A filha entra e diz que o pai merece umas palmadas.

O pai ri, mas depois volta a se cobrir de fuligem. A filha brinca ali perto, na sala, invoca bruxas enquanto o barulho de pratos e talheres aumenta na cozinha. É sábado, hora do almoço. Pela janela enxerga telhados, a sensação de estar de costas pro mar, sentido praia-sertão.

O pai folheia, avança, recua, lê aos saltos, sem disciplina.

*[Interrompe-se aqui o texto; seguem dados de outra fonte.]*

Lemma dict_get_values k v d : dict_get k d = Some v → v ∈ dict_values d.
Proof.
  intros H. apply dict_get_Some_elem in H. change v with (snd (k, v)).
  by apply list_elem_of_fmap_2.
Qed.

(** Two keys of a dictionary whose values are pairwise distinct hold
    different values. *)
Lemma dict_get_inj k k' v d :
  NoDup (dict_values d) →
  dict_get k d = Some v → dict_get k' d = Some v → k = k'.
Proof.
  induction d as [|[k0 v0] d IH]; simpl; [done|].
  rewrite NoDup_cons. intros [Hv0 Hnd].
  destruct (String.eqb_spec k k0) as [->|Hk];
    destruct (String.eqb_spec k' k0) as [->|Hk']; try done.
  - intros [= ->] H. by apply dict_get_values in H.
  - intros H [= ->]. by apply dict_get_values in H.
  - by apply IH.
Qed.

End OrderedDictFacts.

(* ===================================================================== *)
(** ** Facts about the store *)
(* ===================================================================== *)

Lemma insert_at_end {A : Type} (h : list A) (x y : A) :
  <[length h := y]> (h ++ [x]) = h ++ [y].
Proof.
  rewrite insert_app_r_alt by lia. by rewrite Nat.sub_diag.
Qed.

Lemma lookup_at_end {A : Type} (h : list A) (x : A) :
  (h ++ [x]) !! length h = Some x.
Proof. rewrite lookup_app_r by lia. by rewrite Nat.sub_diag. Qed.

Lemma lookup_extend {A : Type} (h : list A) (x y : A) (l : nat) :
  h !! l = Some x → (h ++ [y]) !! l = Some x.
Proof. intros H. rewrite lookup_app_l; [done|]. by eapply lookup_lt_Some. Qed.

(* ===================================================================== *)
(** ** send_message and register_service, as equations *)
(* ===================================================================== *)

Section EngineFacts.
Variable clock : nat -> float.
Variable round2 : float -> float.
Import IntegrationEngine.

Lemma send_message_unregistered self source target payload w :
  dict_get target (registered_services self) = None →
  send_message clock self source target payload w =
    Ret (length (heap w), log_message self (length (heap w)))
        (World (heap w ++ [message_sent source target payload
                             (clock (ticks w)) false])
               (S (ticks w)) (draws w)).
Proof.
  intros Hget. unfold send_message, dict_mem. rewrite Hget.
  unfold mbind, M_bind, mret, M_ret, time_time, new_dict, setitem. simpl.
  rewrite lookup_at_end, insert_at_end. simpl.
  rewrite lookup_at_end, insert_at_end. done.
Qed.

Lemma send_message_registered self source target payload w r d n :
  dict_get target (registered_services self) = Some r →
  heap w !! r = Some d →
  dict_get "message_count" d = Some (PInt n) →
  send_message clock self source target payload w =
    Ret (length (heap w), log_message self (length (heap w)))
        (World (<[r := dict_set "message_count" (PInt (n + 1)) d]>
                  (heap w ++ [message_sent source target payload
                                (clock (ticks w)) true]))
               (S (ticks w)) (draws w)).
Proof.
  intros Hget Hr Hn. unfold send_message, dict_mem, lookup_service.
  rewrite Hget.
  unfold mbind, M_bind, mret, M_ret, time_time, new_dict, setitem, getitem,
    deref, mbind, M_bind. simpl.
  rewrite lookup_at_end, insert_at_end. simpl.
  rewrite (lookup_extend _ _ _ _ Hr). rewrite Hn. simpl.
  rewrite (lookup_extend _ _ _ _ Hr). done.
Qed.

Lemma register_service_eq self name ty endpoint config w :
  register_service clock self name ty endpoint config w =
    Ret (with_registry self
           (dict_set name (length (heap w)) (registered_services self)))
        (World (heap w ++ [[("type", PStr ty);
                            ("endpoint", PStr endpoint);
                            ("config", PDict (config_or_empty config));
                            ("status", PStr "active");
                            ("registered_at", PFloat (clock (ticks w)));
                            ("message_count", PInt 0)]])
               (S (ticks w)) (draws w)).
Proof. reflexivity. Qed.

Lemma config_or_empty_default config :
  config_or_empty config = default_of config [].
Proof. by destruct config as [[|? ?]|]. Qed.

(** C4. Registering a name that is already registered returns normally,
    keeps the registry's names (so its size: no second entry appears), and
    binds the name to a record that holds the new type, endpoint and config
    (an omitted config being the empty one), status 'active' and a message
    count of 0. *)
Theorem register_service_again self name ty endpoint config w :
  registered self name →
  ∃ self' w',
    register_service clock self name ty endpoint config w = Ret self' w' ∧
    dict_len (registered_services self') = dict_len (registered_services self) ∧
    dict_keys (registered_services self') = dict_keys (registered_services self) ∧
    ∃ d, record_of w' self' name = Some d ∧
         dict_get "type" d = Some (PStr ty) ∧
         dict_get "endpoint" d = Some (PStr endpoint) ∧
         dict_get "config" d = Some (PDict (default_of config [])) ∧
         dict_get "status" d = Some (PStr "active") ∧
         dict_get "message_count" d = Some (PInt 0).
Proof.
  intros Hreg. rewrite register_service_eq. do 2 eexists. split; [done|].
  simpl. split; [by apply dict_len_set_present|].
  split; [by apply dict_keys_set_present|].
  unfold record_of. simpl. rewrite dict_get_set_eq, lookup_at_end.
  eexists. split; [done|]. by rewrite config_or_empty_default.
Qed.

Lemma registry_ok_lt w reg r :
  registry_ok w reg → r ∈ dict_values reg → (r < length (heap w))%nat.
Proof.
  intros [_ Hrec] Hr. destruct (Hrec r Hr) as (d & Hd & _).
  by eapply lookup_lt_Some.
Qed.

Lemma service_record_count d c :
  service_record d → service_record (dict_set "message_count" (PInt c) d).
Proof.
  intros (Hty & Hst & _). unfold service_record.
  rewrite !dict_get_set_ne by done. split_and!; [done|done|].
  exists c. apply dict_get_set_eq.
Qed.

Lemma service_record_status d v :
  service_record d → service_record (dict_set "status" v d).
Proof.
  intros (Hty & Hst & n & Hn). unfold service_record.
  rewrite dict_get_set_eq, dict_get_set_ne by done.
  split_and!; [done|by eexists|].
  exists n. by rewrite dict_get_set_ne.
Qed.

(** What one delivery does to the store: the message is the new last
    object, the target's counter goes up by one, nothing else changes. *)
Lemma send_message_delivers self source target payload w r :
  registry_ok w (registered_services self) →
  dict_get target (registered_services self) = Some r →
  ∃ d n w',
    heap w !! r = Some d ∧ dict_get "message_count" d = Some (PInt n) ∧
    send_message clock self source target payload w =
      Ret (length (heap w), log_message self (length (heap w))) w' ∧
    heap w' !! length (heap w) =
      Some (message_sent source target payload (clock (ticks w)) true) ∧
    heap w' !! r = Some (dict_set "message_count" (PInt (n + 1)) d) ∧
    length (heap w') = S (length (heap w)) ∧
    (∀ l, (l < length (heap w))%nat → l ≠ r → heap w' !! l = heap w !! l) ∧
    registry_ok w' (registered_services self).
Proof.
  intros Hok Hget. pose proof Hok as [Hone Hrec].
  pose proof (dict_get_values _ _ _ Hget) as Hr.
  destruct (Hrec r Hr) as (d & Hd & Hsr).
  pose proof Hsr as (_ & _ & n & Hn).
  pose proof (lookup_lt_Some _ _ _ Hd) as Hlt.
  exists d, n. eexists. split_and!; [done|done| |..].
  - by eapply send_message_registered.
  - simpl. rewrite list_lookup_insert_ne by lia. apply lookup_at_end.
  - simpl. apply list_lookup_insert_eq. rewrite length_app. simpl. lia.
  - simpl. rewrite length_insert, length_app. simpl. lia.
  - intros l Hl Hne. simpl. rewrite list_lookup_insert_ne by done.
    by rewrite lookup_app_l.
  - split; [done|]. intros r' Hr'. simpl.
    destruct (decide (r' = r)) as [->|Hne].
    + eexists. split; [|by apply service_record_count].
      apply list_lookup_insert_eq. rewrite length_app. simpl. lia.
    + destruct (Hrec r' Hr') as (d' & Hd' & Hsr'). exists d'. split; [|done].
      rewrite list_lookup_insert_ne by done. by apply lookup_extend.
Qed.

Primeiro um artigo, depois um trecho de livro, em seguida postagens no Twitter, das quais não guarda nenhuma, apenas o rosto de Maysa na capa do livro.

O pai escreve tentando dizer por que escreve e para quem escreve, mas sempre falha em dizer, falha em dizer o que quer dizer, e falha novamente na tentativa de se preparar para dizer o que vai dizer.

Como Marguerite Duras.

 A filha entra novamente no quarto e anuncia que vai cortar o caderno e que precisa de tesoura, o pai diz: pergunte pra mamãe. O pai quase nunca diz peça pra mamãe, ele mesmo se encarrega de buscar o que quer que ela queira, mal a menina pede e ele se ergue da cadeira e alcança.

A filha circula, remexe livros e apanha um da estante.

É um livro de poemas de uma autora polonesa. É potente, pesado, duro feito os últimos dias, próprio para a fuligem do sábado. A filha entrega o livro ao pai como uma oferenda, que a recebe um pouco trêmulo.

Aquele livro.

Segura mais um pouco.

Ele diz: filha, pode cortar. Poesia não serve pra nada.